Escravos do sistema da educação
Com o aproximar do início do ano letivo, alguns professores começam a sentir a falta da escola e dos alunos. Mas será que têm vontade de trabalhar com turmas lotadas de alunos? Será que têm condições de trabalhar, com horários das nove às vinte horas? Ou será que querem continuar a fazer deslocações diárias de hora e meia, gastando um quarto do ordenado em combustível ou transportes “públicos”?
Apesar de afetar grande parte da classe docente, esta situação agrava-se no 1º ciclo, porque estes professores lecionam seis a oito disciplinas, podendo ter mais do que um ano de escolaridade por turma.
Sobre eles cai uma grande responsabilidade, que não é reconhecida por quem legisla e gere a educação, que continuam a “espremer” estes professores com mais tarefas e alunos.
Será que a tutela não consegue compreender a urgência de diminuir o número de alunos por turma e a carga horária letiva destes “escravos”!
Eles lecionam cinco horas por dia, uma média de 26 alunos, podendo haver educandos de vários anos letivos e com necessidades educativas diferenciadas.
Eles planeiam, organizam e gerem a articulação entre anos letivos, projetos, clubes, atividades de enriquecimento letivo (AEC) e ciclos.
Eles reúnem regularmente com os colegas de departamento, com os do ano, e com os docentes do estabelecimento de ensino, além de reunirem com os encarregados de educação, sempre que é necessário.
Eles fazem a gestão do leite escolar, dos intervalos e, por vezes, dos refeitórios.
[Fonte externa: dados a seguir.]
Lemma completion_intended_agrees now k g sha :
  (forall r, find_outbox k st = Some r -> is_pending r = true) ->
  agree blocked (reduce_completion_intended now st k g sha) (reduce_completion_intended 0 (core st) k g sha).
Proof.
  intros D. unfold reduce_completion_intended. read_core. rewrite (core_find_outbox _ _ I).
  destruct (find_job k st) as [j|]; cbn [option_map]; [|constructor]. see_through. read_core.
  apply agree_if; [constructor|]. destruct (find_outbox k st) as [r|].
  - pose proof (D r eq_refl) as P. rewrite P. see_through. read_core. rewrite P. apply agree_if; [constructor|].
    apply agree_if; constructor; [by apply core_update_job|by rewrite core_idem].
  - constructor. apply core_eq; [done|apply core_slots|by apply map_update_first|].
    cbn [outbox set_outbox]. rewrite !List.filter_app, !map_app. f_equal. apply core_outbox.
Qed.
Lemma send_started_agrees k g :
  agree blocked (reduce_send_started st k g) (reduce_send_started (core st) k g).
Proof.
  unfold reduce_send_started. rewrite (core_find_outbox _ _ I).
  destruct (find_outbox k st) as [r|] eqn:F; [|constructor].
  destruct (is_pending r) eqn:P; [|rewrite andb_false_r; constructor].
  see_through. read_core. rewrite P. apply agree_if; constructor. by eapply core_update_settled.
Qed.
Lemma attempt_failed_agrees k g b :
  agree blocked (reduce_attempt_failed st k g b) (reduce_attempt_failed (core st) k g b).
Proof.
  unfold reduce_attempt_failed. rewrite (core_find_outbox _ _ I).
  destruct (find_outbox k st) as [r|] eqn:F; [|constructor].
  destruct (is_pending r) eqn:P; [|rewrite andb_false_r; constructor].
  see_through. read_core. rewrite P. apply agree_if; constructor. by eapply core_update_settled.
Qed.
Lemma remote_acked_agrees k g :
  agree blocked (reduce_remote_acked st k g) (reduce_remote_acked (core st) k g).
Proof.
  unfold reduce_remote_acked. rewrite (core_find_outbox _ _ I). read_core.
  destruct (find_outbox k st) as [r|] eqn:F; [|constructor].
  destruct (is_pending r) eqn:P; [|rewrite andb_false_r; constructor].
  see_through. read_core. rewrite P.
  replace (match option_map timeless_job (find_job k st) with
           | Some job => match find_slot (j_slot_id job) (core st) with
                         | Some s => Some (j_generation job, s_generation s) | None => None end
           | None => None end)
    with (match find_job k st with
          | Some job => match find_slot (j_slot_id job) st with
                        | Some s => Some (j_generation job, s_generation s) | None => None end
          | None => None end).
  2: { destruct (find_job k st) as [j|]; [|done]. cbn [option_map]. see_through. rewrite core_find_slot.
       by destruct (find_slot (j_slot_id j) st). }
  apply agree_if; [|constructor].
  apply (restore_agrees _ _ k [_] [_]). by eapply core_update_settled.
Qed.
Lemma abandon_agrees k g r :
  find_outbox k st = Some r -> is_pending r = true -> agree blocked (abandon st k g) (abandon (core st) k g).
Proof.
  intros F P. unfold abandon. apply (restore_agrees _ _ k [_] [_]). by eapply core_update_settled.
Qed.
Lemma unresolvable_agrees now k g :
  (forall r, find_outbox k st = Some r -> budget_exhausted now r = spent r) ->
  agree blocked (reduce_unresolvable now st k g) (reduce_unresolvable 0 (core st) k g).
Proof.
  intros D. unfold reduce_unresolvable. rewrite (core_find_outbox _ _ I).
  destruct (find_outbox k st) as [r|] eqn:F; [|constructor].
  destruct (is_pending r) eqn:P; [|rewrite andb_false_r; constructor].
  see_through. read_core. rewrite P, (D r) by done.
  replace (budget_exhausted 0 (timeless_row r)) with (spent r) by (unfold budget_exhausted, spent; cbn; by rewrite orb_false_r).
  apply agree_if; [by eapply abandon_agrees|constructor].
Qed.
Lemma payload_lost_agrees k g sha :
  agree blocked (reduce_payload_lost st k g sha) (reduce_payload_lost (core st) k g sha).
Proof.
  unfold reduce_payload_lost. rewrite (core_find_outbox _ _ I). read_core.
  destruct (find_outbox k st) as [r|] eqn:F; [|constructor].
  destruct (is_pending r) eqn:P; [|rewrite andb_false_r; constructor].
  see_through. read_core. rewrite P. apply agree_if; [by eapply abandon_agrees|constructor].
Qed.
Lemma worker_lost_agrees k g :
  agree blocked (reduce_worker_lost st k g) (reduce_worker_lost (core st) k g).
Proof.
  unfold reduce_worker_lost. read_core. destruct (find_job k st) as [j|]; cbn [option_map]; [|constructor].
  see_through. read_core. apply agree_if; [|constructor].
  replace (existsb (fun row => outbox_is k row && (o_generation row =? g) && is_pending row) (outbox (core st)))
    with (existsb (fun row => outbox_is k row && (o_generation row =? g) && is_pending row) (outbox st)).
  2: { cbn [outbox core]. rewrite existsb_map, existsb_filter. apply existsb_ext. intros r.
       change (is_pending (timeless_row r)) with (is_pending r).
       destruct (is_pending r); [done|by rewrite andb_false_r]. }
  apply agree_if; [|constructor; by rewrite core_idem].
  apply (restore_agrees st (core st) k [] []). by rewrite core_idem.
Qed.

Lemma package_retire_agrees g :
  agree blocked (reduce_package_retire st g) (reduce_package_retire (core st) g).
Proof.
  unfold reduce_package_retire. cbn [package_generation core jobs outbox].
  replace (bool_decide (map timeless_job (jobs st) <> [])) with (bool_decide (jobs st <> []))
    by (apply bool_decide_ext; by destruct (jobs st)).
  rewrite existsb_map, existsb_filter.
  rewrite (existsb_ext (fun r => is_pending r && is_pending (timeless_row r)) is_pending)
    by (intros r; apply andb_diag).
  apply agree_if; constructor. apply core_eq; [done|apply core_slots|apply core_jobs_map|apply core_outbox].
Qed.
Lemma routing_agrees v w : agree blocked (reduce_routing st v w) (reduce_routing (core st) v w).
Proof.
  constructor. apply core_eq; [done| |apply core_jobs_map|apply core_outbox].
  cbn. by rewrite !map_map.
Qed.

(** An event whose fate the core determines acts on a state as on its core. *)
Lemma reduce_agrees now ev :
  determined now st ev -> agree blocked (reduce now st ev) (reduce 0 (core st) ev).
Proof.
  destruct ev; intros D; cbn [reduce determined] in *;
    auto using permit_reserved_agrees, executor_proven_agrees, session_live_agrees,
      registration_intended_agrees, registered_agrees, registration_lost_agrees, ready_attempt_agrees,
      heartbeat_agrees, slot_stale_agrees, pressure_fence_agrees, acquisition_intended_agrees,
      acquisition_resolved_agrees, acquisition_resolved_at_endpoint_agrees, probe_failed_agrees,
      acquisition_lost_agrees, job_owned_agrees, job_started_agrees, terminal_result_agrees,
      cleanup_intended_agrees, completion_intended_agrees, send_started_agrees, attempt_failed_agrees,
      remote_acked_agrees, unresolvable_agrees, payload_lost_agrees, worker_lost_agrees,
      package_retire_agrees, routing_agrees;
    constructor; (apply core_eq; [done|apply core_slots|apply core_jobs_map|apply core_outbox]).
Qed.
End Arms.

Lemma agree_accepted b o o' : agree b o o' -> rejected o = false ->
  rejected o' = false /\ core (state o) = core (state o').
Proof. by intros [] ?. Qed.
Lemma agree_accepted_back b o o' : agree b o o' -> b = false -> rejected o' = false ->
  rejected o = false /\ core (state o) = core (state o').
Proof. intros [] ? ?; cbn in *; [done|done|congruence]. Qed.

(** ** One event, written and replayed *)

(** The completion an event gives up on has spent its budget otherwise than
    by reaching its deadline. *)
Definition timely (st : FleetState) (ev : Event) : Prop :=
  match ev with
  | Ev.CompletionUnresolvable k _ _ => forall r, find_outbox k st = Some r -> spent r = true
  | _ => True
  end.

(** No row of the state settled the job an event intends to complete. *)
Definition unsettled (st : FleetState) (ev : Event) : Prop :=
  match ev with
  | Ev.CompletionIntended k _ _ => forall r, find_outbox k st = Some r -> is_pending r = true
  | _ => True
  end.

Lemma spent_exhausted now r : spent r = true -> budget_exhausted now r = spent r.
Proof. intros S. unfold budget_exhausted, spent in *. by rewrite S. Qed.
Eles organizam, providenciam, dinamizam e participam em várias festas e eventos comemorativos ao longo do ano, tais como: dia da alimentação, magusto, halloween, natal, carnaval, dia desportivo, dia do agrupamento, páscoa e final do ano letivo.
Eles articulam com encarregados de educação, psicólogos, técnicos de terapia, proteção de menores e outras entidades.
Eles elaboram, aplicam, corrigem e fazem a cotação das fichas de 26 alunos para cada uma das seis/oito disciplinas (aproximadamente 260 fichas por período), a isto podemos acrescentar a correção das provas de aferição.
Muito tem eles que fazer, depois de cinco horas a lecionar aos alunos com idades entre os 5 e 10 anos.
Devido a incompatibilidade dos horários, os professores do 1º ciclo só conseguem reunir depois das dezoito horas, perlongando assim a sua jornada laboral até às vinte horas. Mas o trabalho não acaba por aqui.
De regresso a casa (os que podem) ainda têm de ler e analisar emails enviados por colegas, coordenadores, diretores e outras entidades que como resposta solicitam, muitas vezes, a elaboração de documentos, sobrecarregando por mais algumas horas o trabalho deste profissionais.
Os professores do 1º ciclo cumprem com as suas obrigações, mas sabem que ao realizarem todas estas tarefas vivem e trabalham no limite do esforço, ficando impossibilitados de gerir de forma adequada aquilo que é o centro do seu trabalho: “ensinar”.
É fundamental preencher o vazio de representantes dos docente do 1º ciclo, para defender e criar uma escola pública de qualidade no 1º ciclo.
Definir uma componente letiva adequada à realidade educativa atual, de 22 horas de aulas, criando tempos semanais fixos (entre as 14 e as 17 horas), para desenvolver a articulação tão necessária para quem trabalha em monodocência e em coadjuvação.
É importante não esquecer que o atual horário de trabalho dos docentes do 1º ciclo é de 25 horas mais 3 (horas de estabelecimento), mais a componente não letiva, perfazendo 35/40 horas no total.
O problema é que atualmente os docentes trabalham em média 50 a 65 horas por semana!
É necessário “libertar” estes professores e dar-lhes as condições necessárias para a construção de uma escola pública de qualidade.
Todos nós – professores, alunos, famílias, governantes – ficaríamos a ganhar.